Lactating Hookers

And other low points of Shoot ‘Em Up.

Clive Owen in "Shoot 'Em Up." Click image to expand.
Clive Owen in Shoot ‘Em Up

I know I’m typing myself as hopelessly unhip by not rolling with the amoral “fun” of Shoot ‘Em Up (New Line), a grubby little action spoof with a thrown-together script, a mystifyingly top-notch cast, and a body count to rival the war in Afghanistan. After all, it’s not meant to be taken seriously! It’s a parody of sadism-as-entertainment, not an example of it! I get it that as soon as graphic novels or video games are invoked as references in a movie, we’re all supposed to chuckle indulgently at the content. But I refuse to relinquish my right to be repelled by this nasty piece of work.

Not least among Shoot ‘Em Up’s aesthetic crimes is its barefaced (not to mention tediously redundant) larceny from a truly great work of popular art: Warner Bros. cartoons. Our nihilistic hero, Mr. Smith (Clive Owen), is munching on a carrot, Bugs Bunny-style, when a pregnant woman rushes by, pursued by an armed man. During the ensuing gun battle, Mr. Smith manages to kill a man using only a carrot, deliver the baby, sever the umbilical cord with a bullet, and carry the woman and child to safety. But the mother is killed by a member of the assassin’s gang, leaving Smith responsible for the newborn. That’s where your lactating hooker comes in.

Donna Quintana, a bizarre concoction of a character played (or should I say, phonetically sounded out) by Monica Bellucci, spends her days in a specialty brothel suckling middle-aged pervs (how her milk came in at all will be explained later, in some maudlin downtime between gunfights). She’s conscripted as a wet nurse for the infant, whom they name Oliver, after Oliver Twist. But, like that orphan, the poor lad’s troubles are far from over. As it turns out, a crazed gangster/businessman named Hertz (Paul Giamatti) is bent on killing the baby in order to protect the secret of a dying U.S. senator who’s breeding babies for a last-ditch marrow transplant. These goings-on are intimately, yet incoherently, connected with the gun lobby, thus allowing Mr. Smith the unique opportunity to advocate for gun control between pauses to reload.

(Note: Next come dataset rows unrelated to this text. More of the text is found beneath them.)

(* internal/verification/service.go: ReconciliationCommand.Validate *)
Definition ReconciliationCommand_Validate (command : ReconciliationCommand) : error :=
  ProductKind_Validate (rc_ExpectedProductKind command) ;;?
  Command_Validate (base_command command) ;;?
  refuse_if (Nat.eqb (length (rc_QueryReferences command)) 0)
    (New "reconciliation requires at least one query reference") ;;?
  forPrefix (fun previous reference =>
      let index := AInt (Z.of_nat (length previous)) in
      wrap_err "query reference %d: %w" [index] (StoreReference_Validate reference) ;;?
      refuse_if (negb (String.eqb (ref_Role reference) ReferenceQuery))
        (Errorf "query reference %d has role %q" [index; AStr (ref_Role reference)]) ;;?
      refuse_if (existsb (StoreReference_Equal reference) previous)
        (New "duplicate query reference"))
    [] (rc_QueryReferences command).

(** ** Products *)

(* internal/verification/service.go: claimedProductsForValidation *)
Definition claimedProductsForValidation (provider : Provider) (claimed : list ProviderProductID)
    (result : VerificationResult) : list ProviderProductID :=
  match claimed, vr_Observations result with
  | [claim], [observation] =>
      if negb (String.eqb provider ProviderAppleAppStore) then claimed
      else if negb (String.eqb (obs_ProductKind observation) ProductKindSubscription)
              || String.eqb (obs_ProductID observation) claim then claimed
      else [obs_ProductID observation]
  | _, _ => claimed
  end.

(* internal/verification/service.go: productsForValidation *)
Definition productsForValidation (provider : Provider) (claimed : list ProviderProductID)
    (result : VerificationResult) : list ProviderProductID :=
  claimedProductsForValidation provider (ProductsForClaim result claimed) result.

(* internal/verification/service.go: observationProductIDs *)
Definition observationProductIDs (observations : list PurchaseObservation) : list ProviderProductID :=
  distinct (map obs_ProductID observations).

(* internal/verification/service.go: clonePostCommitActions *)
Definition clonePostCommitActions (actions : list PostCommitAction) : list PostCommitAction :=
  map (fun action => mkAction (act_Kind action) (act_ProductID action) (act_ProductKind action)
                       (act_QueryReferences action)) actions.

(** A later catalog product replaces an earlier one of the same provider product. *)
(* internal/verification/service.go: indexCatalogProducts *)
Definition indexCatalogProducts (catalogProducts : list CatalogProduct)
    (observations : list PurchaseObservation) : result (gmap ProviderProductID CatalogProduct) :=
  let catalogByProviderID :=
    fold_left (fun (m : gmap string CatalogProduct) catalogProduct =>
        <[sp_ProviderID (cp_Mapping catalogProduct) := catalogProduct]> m) catalogProducts ∅ in
  try* forEach (fun index observation =>
         match catalogByProviderID !! obs_ProductID observation with
         | None => Some (Wrapf "observation %d product %q: %w"
                           [AInt (Z.of_nat index); AStr (obs_ProductID observation)] ErrNotFound)
         | Some catalogProduct =>
             refuse_if (negb (String.eqb (obs_ProductKind observation)
                                (prod_Kind (cp_Product catalogProduct))))
               (Errorf "observation %d product kind %q does not match catalog kind %q"
                  [AInt (Z.of_nat index); AStr (obs_ProductKind observation);
                   AStr (prod_Kind (cp_Product catalogProduct))])
         end) observations in
  Ok catalogByProviderID.

(** ** Dependencies *)

(** [stores.Adapter] with its optional interfaces. *)
(* internal/stores/contracts.go: Adapter *)
Record Adapter : Type := mkAdapter {
  ad_Verify : VerificationRequest -> result VerificationResult;
  ad_Reconcile : ReconciliationRequest -> result VerificationResult;
  ad_PostCommit : option (PostCommitRequest -> error);
  ad_LinkedPurchase : option (LinkedPurchaseRequest -> result LinkedPurchase)
}.

(** A call to a provider, with what it was given. *)
Inductive provider_call : Type :=
| CallVerify (request : VerificationRequest)
| CallReconcile (request : ReconciliationRequest)
| CallPostCommit (request : PostCommitRequest)
| CallLinkedPurchase (request : LinkedPurchaseRequest).

(** [persistence.Store]: the transactions one use case opens are numbered, as
    each has its own luck; a transaction is atomic. *)
(* internal/persistence/contracts.go: Store *)
Class Store (S : Type) := {
  StoreTransact : nat -> forall A, Tx S A -> Tx S A;
  store_commits : forall n A (op : Tx S A) s a s',
    StoreTransact n A op s = (Ok a, s') -> op s = (Ok a, s');
  store_rolls_back : forall n A (op : Tx S A) s e s',
    StoreTransact n A op s = (Err e, s') -> s' = s
}.
Arguments StoreTransact {S _} n {A} op.

(* internal/verification/service.go: Service *)
Record Service : Type := mkService {
  svc_adapters : Provider -> result Adapter;
  svc_protector : Request -> result ProtectedValue;
  svc_projector : ProjectorI;
  svc_clock : time
}.

(** A dependency that is nil, or an interface holding a nil value, is [None]. *)
(* internal/verification/service.go: NewService *)
Definition NewService (store : option unit) (adapters : option (Provider -> result Adapter))
    (protector : option (Request -> result ProtectedValue)) (projector : option ProjectorI)
    (clock : option time) : result Service :=
  match store, adapters, protector, projector, clock with
  | None, _, _, _, _ => Err (New "verification persistence store is required")
  | _, None, _, _, _ => Err (New "verification adapter registry is required")
  | _, _, None, _, _ => Err (New "verification protector is required")
  | _, _, _, None, _ => Err (New "verification entitlement projector is required")
  | _, _, _, _, None => Err (New "verification clock is required")
  | Some _, Some adapters, Some protector, Some projector, Some clock =>
      Ok (mkService adapters protector projector clock)
  end.

(** ** Protection *)

Section Protecting.
Context (service : Service).

(* internal/verification/service.go: Service.protect *)
Definition service_protect (projectID : ProjectID) (applicationID : ApplicationID)
    (purpose plaintext : string) : result ProtectedValue :=
  let* protected := wrap_result (Wrapf "protect %s: %w" [AStr purpose])
    (Protect (Some (svc_protector service)) (mkScope projectID applicationID purpose) plaintext) in
  try* wrap_err "validate protected %s: %w" [AStr purpose] (ProtectedValue_Validate protected) in
  Ok protected.
(* internal/stores/apple/subscription.go: normalizeSubscriptionStatus *)
Definition normalizeSubscriptionStatus (transaction : transactionPayload)
    (subscription : subscriptionSnapshot) (now : time)
    : LifecycleState * AccessStatus * AccessReason * option time * Renewal :=
  let endsAt := optionalMilliseconds (tp_ExpiresDate transaction) in
  let renewal := apple_normalizeRenewal (sub_Renewal subscription) now in
  if 0 <? tp_RevocationDate transaction then
    let '(state, access, reason) := apple_normalizeState ProductKindSubscription transaction now in
    (state, access, reason, endsAt, renewal)
  else if sub_Status subscription =? subscriptionStatusActive then
    match endsAt with
    | None => (LifecycleUnresolved, AccessUnresolved, AccessReasonUnresolved, endsAt, renewal)
    | Some e =>
        if negb (After e (now - maximumNotificationClockSkew)) then
          (LifecycleExpired, AccessDenied, AccessReasonExpired, endsAt, renewal)
        else
          let endsAt := if negb (After e now) then Some (e + maximumNotificationClockSkew) else endsAt in
          if String.eqb (ren_Status renewal) RenewalDisabled
          then (LifecycleCanceled, AccessAllowed, AccessReasonCanceledAtPeriodEnd, endsAt, renewal)
          else (LifecycleActive, AccessAllowed, AccessReasonPurchaseValid, endsAt, renewal)
    end
  else if sub_Status subscription =? subscriptionStatusExpired then
    (LifecycleExpired, AccessDenied, AccessReasonExpired, endsAt, renewal)
  else if sub_Status subscription =? subscriptionStatusBillingRetry then
    (LifecycleOnHold, AccessDenied, AccessReasonBillingIssue, endsAt, renewal)
  else if sub_Status subscription =? subscriptionStatusGracePeriod then
    let graceEndsAt := optionalMilliseconds (rp_GracePeriodExpiresDate (sub_Renewal subscription)) in
    match graceEndsAt with
    | None => (LifecycleOnHold, AccessDenied, AccessReasonBillingIssue, graceEndsAt, renewal)
    | Some g =>
        if negb (After g now)
        then (LifecycleOnHold, AccessDenied, AccessReasonBillingIssue, graceEndsAt, renewal)
        else (LifecycleGracePeriod, AccessAllowed, AccessReasonGracePeriod, graceEndsAt, renewal)
    end
  else if sub_Status subscription =? subscriptionStatusRevoked then
    (LifecycleRevoked, AccessDenied, AccessReasonRevoked, endsAt, renewal)
  else (LifecycleUnresolved, AccessUnresolved, AccessReasonUnresolved, endsAt, renewal).

(** ** Scope checks *)

(* internal/stores/apple/adapter.go: validateTransactionScope *)
Definition validateTransactionScope (request : VerificationRequest) (bundleID : string)
    (expectedKind : ProductKind) (transaction : transactionPayload) (requireClaimedProduct : bool)
    : error :=
  refuse_if (String.eqb (tp_TransactionID transaction) EmptyString
             || String.eqb (tp_OriginalTransactionID transaction) EmptyString
             || String.eqb (tp_ProductID transaction) EmptyString
             || negb (String.eqb (tp_BundleID transaction) bundleID)
             || negb (String.eqb (tp_BundleID transaction) (sa_ID (app_Store (vq_Application request)))))
    (New "apple transaction application or purchase identity mismatch") ;;?
  (match appleEnvironment (sa_Environment (app_Store (vq_Application request))) with
   | Err _ => Some (New "apple transaction environment mismatch")
   | Ok expectedEnvironment =>
       refuse_if (negb (String.eqb (tp_Environment transaction) expectedEnvironment))
         (New "apple transaction environment mismatch")
   end) ;;?
  (match apple_productKind (tp_Type transaction) with
   | Err _ => Some (New "apple transaction product kind mismatch")
   | Ok actualKind => refuse_if (negb (String.eqb actualKind expectedKind))
                        (New "apple transaction product kind mismatch")
   end) ;;?
  refuse_if (requireClaimedProduct && negb (Nat.eqb (length (vq_ClaimedProducts request)) 0)
             && (negb (Nat.eqb (length (vq_ClaimedProducts request)) 1)
                 || negb (contains_str (take 1 (vq_ClaimedProducts request)) (tp_ProductID transaction))))
    (New "apple transaction product does not match claim") ;;?
  refuse_if (String.eqb (tp_AppAccountToken transaction) EmptyString)
    (New "apple app account token is required") ;;?
  refuse_if (negb (validAppAccountToken (tp_AppAccountToken transaction)))
    (New "apple app account token must be a UUID") ;;?
  refuse_if (negb (existsb (fun binding => String.eqb (ref_Kind binding) "app_account_token"
                      && String.eqb (StoreReference_Value binding) (tp_AppAccountToken transaction))
                     (vq_ExpectedCustomerBindings request)))
    (New "apple app account token customer binding mismatch").

(* internal/stores/apple/adapter.go: compareTransactions *)
Definition compareTransactions (submitted authoritative : transactionPayload) : error :=
  refuse_if (negb (String.eqb (tp_TransactionID submitted) (tp_TransactionID authoritative))
             || negb (String.eqb (tp_OriginalTransactionID submitted)
                        (tp_OriginalTransactionID authoritative))
             || negb (String.eqb (tp_BundleID submitted) (tp_BundleID authoritative))
             || negb (String.eqb (tp_ProductID submitted) (tp_ProductID authoritative))
             || negb (String.eqb (tp_AppAccountToken submitted) (tp_AppAccountToken authoritative)))
    (New "authoritative Apple transaction does not match submitted evidence").

(* internal/stores/apple/subscription.go: validateRenewalScope *)
Definition validateRenewalScope (application : Application) (transaction : transactionPayload)
    (renewal : renewalPayload) : error :=
  (match appleEnvironment (sa_Environment (app_Store application)) with
   | Err _ => Some (New "apple renewal scope mismatch")
   | Ok environment =>
       refuse_if (negb (String.eqb (rp_Environment renewal) environment)
                  || negb (String.eqb (rp_OriginalTransactionID renewal)
                             (tp_OriginalTransactionID transaction))
                  || negb (String.eqb (rp_ProductID renewal) (tp_ProductID transaction))
                  || negb (String.eqb (rp_AppAccountToken renewal) (tp_AppAccountToken transaction)))
         (New "apple renewal scope mismatch")
   end) ;;?
  refuse_if (negb (rp_AutoRenewStatus renewal =? autoRenewDisabled)
             && negb (rp_AutoRenewStatus renewal =? autoRenewEnabled))
    (New "apple renewal status is unsupported").

(** The last matching row and how many there are. *)
(* internal/stores/apple/subscription.go: selectSubscriptionStatus *)
Definition selectSubscriptionStatus (response : statusResponse) (originalTransactionID : string)
    : result lastTransactionsItem :=
  let matching := List.filter (fun item => String.eqb (li_OriginalTransactionID item) originalTransactionID)
                    (flat_map gi_LastTransactions (sr_Data response)) in
  match matching with
  | [selected] =>
      if String.eqb (li_SignedTransactionInfo selected) EmptyString
         || String.eqb (li_SignedRenewalInfo selected) EmptyString
         || (li_Status selected <? subscriptionStatusActive)
         || (subscriptionStatusRevoked <? li_Status selected)
      then Err (New "apple subscription status row is missing or ambiguous")
      else Ok selected
  | _ => Err (New "apple subscription status row is missing or ambiguous")
  end.

(* internal/stores/apple/subscription.go: appleArtifactKind *)
Definition appleArtifactKind (kind : ProductKind) : string :=
  if String.eqb kind ProductKindSubscription then "apple_subscription_status"
  else "apple_server_transaction".

(** ** Normalization *)

(* internal/stores/apple/adapter.go: applePurchasePrice *)
Definition applePurchasePrice (transaction : transactionPayload) : result (option PurchasePrice) :=
  match tp_Price transaction with
  | None =>
      if String.eqb (tp_Currency transaction) EmptyString then Ok None
      else Err (New "apple transaction price and currency must be present together")
  | Some milliunits =>
      if String.eqb (tp_Currency transaction) EmptyString
      then Err (New "apple transaction price and currency must be present together")
      else
        let price := mkPurchasePrice milliunits (tp_Currency transaction) in
        try* wrap_err "apple transaction price: %w" [] (PurchasePrice_Validate price) in
        Ok (Some price)
  end.

(* internal/stores/apple/adapter.go:462-468: Adapter.result *)
Definition apple_ownership (transaction : transactionPayload) : Ownership :=
  if String.eqb (tp_OwnershipType transaction) applePurchasedOwnership
     || String.eqb (tp_OwnershipType transaction) EmptyString then OwnershipPurchased
  else if String.eqb (tp_OwnershipType transaction) appleFamilySharedOwnership
       then OwnershipFamilyShared else OwnershipUnknown.

(* internal/stores/apple/adapter.go:474-479: Adapter.result *)
Definition apple_candidates (transaction : transactionPayload) : list (ReferenceRole * string * string) :=
  [(ReferenceTransaction, "transaction_id"%string, tp_TransactionID transaction);
   (ReferenceLineage, "original_transaction_id"%string, tp_OriginalTransactionID transaction);
   (ReferenceQuery, "transaction_id"%string, tp_TransactionID transaction);
   (ReferenceCustomerBinding, "app_account_token"%string, tp_AppAccountToken transaction)].

(** The state, access, end and renewal of a result. *)
(* internal/stores/apple/adapter.go:435-453: Adapter.result *)
Definition apple_decision (kind : ProductKind) (transaction : transactionPayload)
    (subscription : option subscriptionSnapshot) (observedAt : time)
    : result (LifecycleState * AccessStatus * AccessReason * option time * Renewal) :=
  if String.eqb kind ProductKindSubscription then
    match subscription with
    | None => Err (apple_invalid "normalize" (New "apple subscription status is required"))
    | Some snapshot =>
        if (sub_Status snapshot =? subscriptionStatusActive) && (tp_ExpiresDate transaction <=? 0)
        then Err (apple_invalid "normalize" (New "apple active subscription expiry is missing"))
        else Ok (normalizeSubscriptionStatus transaction snapshot observedAt)
    end
  else
    let '(state, access, reason) := apple_normalizeState kind transaction observedAt in
    Ok (state, access, reason, optionalMilliseconds (tp_ExpiresDate transaction),
        mkRenewal RenewalNone RenewalNotApplicable EmptyString None).

(* internal/stores/apple/adapter.go: Adapter.result *)
Definition apple_result (observedAt : time) (application : Application) (kind : ProductKind)
    (transaction : transactionPayload) (artifact : Evidence)
    (subscription : option subscriptionSnapshot) : result VerificationResult :=
  let* decision := apple_decision kind transaction subscription observedAt in
  let '(state, access, reason, endsAt, renewal) := decision in
  let startsAt := milliseconds (tp_PurchaseDate transaction) in
  let quantity := if tp_Quantity transaction =? 0 then 1 else tp_Quantity transaction in
  let* price := wrap_result (apple_invalid "normalize") (applePurchasePrice transaction) in
  let ownership := apple_ownership transaction in
  let* references := wrap_result (apple_invalid "normalize") (make_references (apple_candidates transaction)) in
  let identity := apple_observationSnapshotIdentity (app_ID application) kind transaction state access
                    reason renewal ownership quantity endsAt in
  let priorIdentity := apple_observationSnapshotIdentity (app_ID application) kind transaction state
                         access reason renewal ownership quantity
                         (optionalMilliseconds (tp_ExpiresDate transaction)) in
  let priorID := if String.eqb priorIdentity identity then EmptyString
                 else snapshot_id "app-" priorIdentity in
  let observation := mkObservation (snapshot_id "app-" identity) (app_ID application)
    (app_Store application) (tp_ProductID transaction) kind state
    (apple_providerState transaction state) access reason ownership quantity price startsAt observedAt
    (mkPeriod startsAt endsAt) renewal references priorID in
  match PurchaseObservation_Validate observation with
  | Some e => Err (apple_invalid "normalize" e)
  | None => Ok (mkVerificationResult observedAt [mkArtifact (appleArtifactKind kind) artifact]
                  [observation] [] [])
  end.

Believe it or not, that plot sounded better on paper than it reads on the screen. If all of this nonsense was played as a genre pastiche—like the Airplane! movies, say, or last year’s delightful Hot FuzzShoot ‘Em Up might have been lighthearted in tone. Instead, Michael Davis, who seems to have scribbled the dialogue with one hand while operating a gaming joystick with the other, hides behind some vague notion of camp as a pretext to imagine awful things happening to people’s bodies. Innumerable (and indistinguishable) baddies are eviscerated, tortured, thrown out of planes, and impaled on root vegetables—but hey, it’s all in the name of protecting a baby. The way the infant’s helplessness is milked indiscriminately for tears, laughs, or thrills, according to the plot’s demands, is another of the movie’s moral low points.

Clive Owen is making a career of delivering newborns and smuggling them to safety against impossible odds—he performed the same office in last year’s sublime Children of Men, a work so profoundly divergent from Shoot ‘Em Up that it seems misleading to call them both “movies.” Owen, Giamatti, and Bellucci—all fine actors at the peak of hireability—must have been coming off a collective coke bender when they agreed to be in this murky, straight-to-video-looking piece of crud (which gets extra points off for doing the lamest job ever of trying to pass off Toronto as New York. Why not just set the movie in Canada and be done with it?).

Davis has cited John Woo’s cult classic Hardboiled (in which Chow Yun-Fat rescues a baby in the midst of a gunfight) as an influence, proving once again that watching cool movies is a less-than-sufficient apprenticeship for making cool movies. He would have done well to recruit script doctors from the participants in Slate’s recent action-movie one-liner contest, who might have stepped in to prevent some of the worst pre- and post-gunshot wisecracks in recent memory: “He who leads from the rear takes it in the rear”; “Guns don’t kill people … but they sure help”; and, perhaps most painfully for the Chuck Jones fans among us, “What’s up, doc?”